Há um salto no tempo e vemos o detetive Harry Hole (Michael Fassbender, sempre excelente ator) tentando voltar à boa forma, prejudicada pelo seu vício com a bebida, que fez com que perdesse sua mulher Rakel (Charlotte Gainsbourg). E a oportunidade de redimir-se aparece quando uma policial, Katrine Bratt (Rebecca Ferguson), vinda de Bergen, precisa de ajuda para seguir a pista de mulheres desaparecidas.

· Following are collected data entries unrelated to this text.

Lemma verify_calls ver receipt evidence w :
  log_rel (verify_call w) w
    (verify clock authorize_port actions identity plan_id action_id ver op receipt evidence attempt w).2.
Proof.
  set (P := verify_call w).
  change (wat (log_rel P) (verify clock authorize_port actions identity plan_id action_id ver op receipt evidence attempt) w).
  unfold verify. enter P w s w1 Hs. take_intent P i Hi.
  assert (P (CallObserve i)) by (by exists s, w1). pose proof (@log_call P). lwalk P.
Qed.

Lemma rollback_calls ver w :
  log_rel (rollback_call w) w (rollback clock authorize_port actions identity plan_id action_id ver op attempt w).2.
Proof.
  set (P := rollback_call w).
  change (wat (log_rel P) (rollback clock authorize_port actions identity plan_id action_id ver op attempt) w).
  unfold rollback. enter P w s w1 Hs.
  apply (wat_bind (log_rel P)); [auto with log|]. intros action w2 Hact. unfold lift in Hact. injection Hact as Hact _.
  apply (wat_bind (log_rel P)); [auto with log|]. intros u w3 Hen. unfold lift in Hen. injection Hen as Hen _.
  apply raise_if_ok in Hen. py_bool.
  apply (wat_bind (log_rel P)); [auto with log|]. intros i w4 Hi.
  assert (ai_action i = action) as Hia.
  { unfold _intent in Hi. inv_lift Hi a' Ha'. inv_bind Hi at_ w5 Hnow. unfold lift in Hi. injection Hi as Hi _.
    apply validated_ok in Hi as [-> _]. simpl. congruence. }
  apply intent_ok in Hi as [Hi ->]. cbv zeta.
  assert (P (CallCompensate i)) by (split; [by exists s, w1|by rewrite Hia]). pose proof (@log_call P). lwalk P.
Qed.
End operations.

(** ** The calls of any service method *)

Definition service_call (o : service_op) (w : world E) (c : provider_call) : Prop :=
  match o with
  | OpPreflight identity plan_id action_id _ op attempt => preflight_call identity plan_id action_id op attempt w c
  | OpExecute identity plan_id action_id _ op attempt => execute_call identity plan_id action_id op attempt w c
  | OpReconcile identity plan_id action_id _ op attempt => reconcile_call identity plan_id action_id op attempt w c
  | OpVerify identity plan_id action_id _ op _ _ attempt => verify_call identity plan_id action_id op attempt w c
  | OpRollback identity plan_id action_id _ op attempt => rollback_call identity plan_id action_id op attempt w c
  | _ => False
  end.
(* ===== verification/EvidenceRuntime.v ===== *)
(** * The evidence runtime ([evidence_runtime.py])

    [CursorVault], the query ledger [InMemoryEvidenceControlStore] and
    [EvidenceCollector.collect], a thread over the store, the authority, the connector and the
    ingestor, which answer anything.  AES-GCM is the class [Aead]. *)

From S2P Require Import Prelude PyJson PyFloat PyTime PyText PyModel PyProg Domain Evidence.

(** ** Views and events *)

Inductive QueryStatus :=
  | QS_REQUESTED | QS_RUNNING | QS_COMPLETED | QS_FAILED | QS_CANCELLED | QS_RECONCILIATION_REQUIRED | QS_STALE.
#[export] Instance QueryStatus_eq_dec : EqDecision QueryStatus.
Proof. solve_decision. Defined.

Definition query_status_value (s : QueryStatus) : string :=
  match s with
  | QS_REQUESTED => "requested" | QS_RUNNING => "running" | QS_COMPLETED => "completed" | QS_FAILED => "failed"
  | QS_CANCELLED => "cancelled" | QS_RECONCILIATION_REQUIRED => "reconciliation_required" | QS_STALE => "stale"
  end.

(** [QueryStatus(value)] *)
Definition query_status_of (value : string) : option QueryStatus :=
  List.find (λ s, bool_decide (query_status_value s = value))
    [QS_REQUESTED; QS_RUNNING; QS_COMPLETED; QS_FAILED; QS_CANCELLED; QS_RECONCILIATION_REQUIRED; QS_STALE].

Definition terminal_statuses : list QueryStatus :=
  [QS_CANCELLED; QS_COMPLETED; QS_FAILED; QS_RECONCILIATION_REQUIRED; QS_STALE].

Record EvidenceQueryView := {
  qv_query_id : string;
  qv_incident_id : string;
  qv_source_kind : EvidenceSourceKind;
  qv_status : QueryStatus;
  qv_page_count : Z;
  qv_record_count : Z;
  qv_accepted_count : Z;
  qv_quarantined_count : Z;
  qv_failure_code : option string;
  qv_cursor_available : bool;
  qv_reconciliation_required : bool;
  qv_updated_at : datetime
}.

Record EvidenceCursorView := {
  kv_query_id : string;
  kv_source_kind : EvidenceSourceKind;
  kv_page_number : Z;
  kv_expires_at : datetime;
  kv_available : bool
}.

Record EvidenceApplicationEvent := {
  ee_tenant_id : string;
  ee_query_id : string;
  ee_sequence : Z;
  ee_event_id : string;
  ee_event_type : string;
  ee_operation_id : string;
  ee_occurred_at : datetime;
  ee_payload : payload;
  ee_previous_hash : string;
  ee_record_hash : string
}.

Definition EvidenceApplicationEvent_ok (e : EvidenceApplicationEvent) : bool :=
  forallb Identifier [ee_tenant_id e; ee_query_id e; ee_event_id e; ee_event_type e; ee_operation_id e]
  && (1 <=? ee_sequence e) && count_range 0 32 (ee_payload e) && is_sha256_hex (ee_previous_hash e)
  && is_sha256_hex (ee_record_hash e).

(** [event.model_copy(update={"record_hash": h})] *)
Definition sealed (h : string) (e : EvidenceApplicationEvent) : EvidenceApplicationEvent :=
  {| ee_tenant_id := ee_tenant_id e; ee_query_id := ee_query_id e; ee_sequence := ee_sequence e;
     ee_event_id := ee_event_id e; ee_event_type := ee_event_type e; ee_operation_id := ee_operation_id e;
     ee_occurred_at := ee_occurred_at e; ee_payload := ee_payload e; ee_previous_hash := ee_previous_hash e;
     ee_record_hash := h |}.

Na verdade, tais mulheres tidas como desaparecidas foram assassinadas de modo cruel por um “serial killer”, que tem como assinatura um boneco de neve, sempre encontrado no local do crime. Tem grãos de café na boca, qual dentes pretos e olhinhos cruéis. Outras mulheres terão o mesmo fim durante o filme.

A bela detetive companheira de Harry é corajosa e vai atrás de pistas que incriminariam homens poderosos de Oslo. Uma clínica médica e um empresário milionário estão em sua mira.

O diretor Tomas Alfredson se saiu muito bem no encantador “Deixa ela entrar” de 2008, com a história de uma menina vampira e assinou “O Espião Que Sabia Demais”. Nesse “Boneco de Neve”, adaptado do best-seller de Jo Nesbo, sentimos que falta continuidade à história que é contada, deixando o espectador às vezes perdido. A montagem de Thelma Schoonmaker faz cortes abruptos, o que agrega uma sensação de confusão.

Em entrevistas, o diretor responde às críticas negativas sobre o filme, dizendo:

“Nosso tempo de filmagem na Noruega foi muito curto e ainda não tínhamos a história toda e quando começamos a edição descobrimos que faltava filmar muita coisa. Foi como se tivéssemos feito um grande “puzzle” e algumas peças estivessem faltando, o que faz com que não se veja a figura inteira. ” Assim, cenas adicionais tiveram que ser filmadas na primavera em Oslo.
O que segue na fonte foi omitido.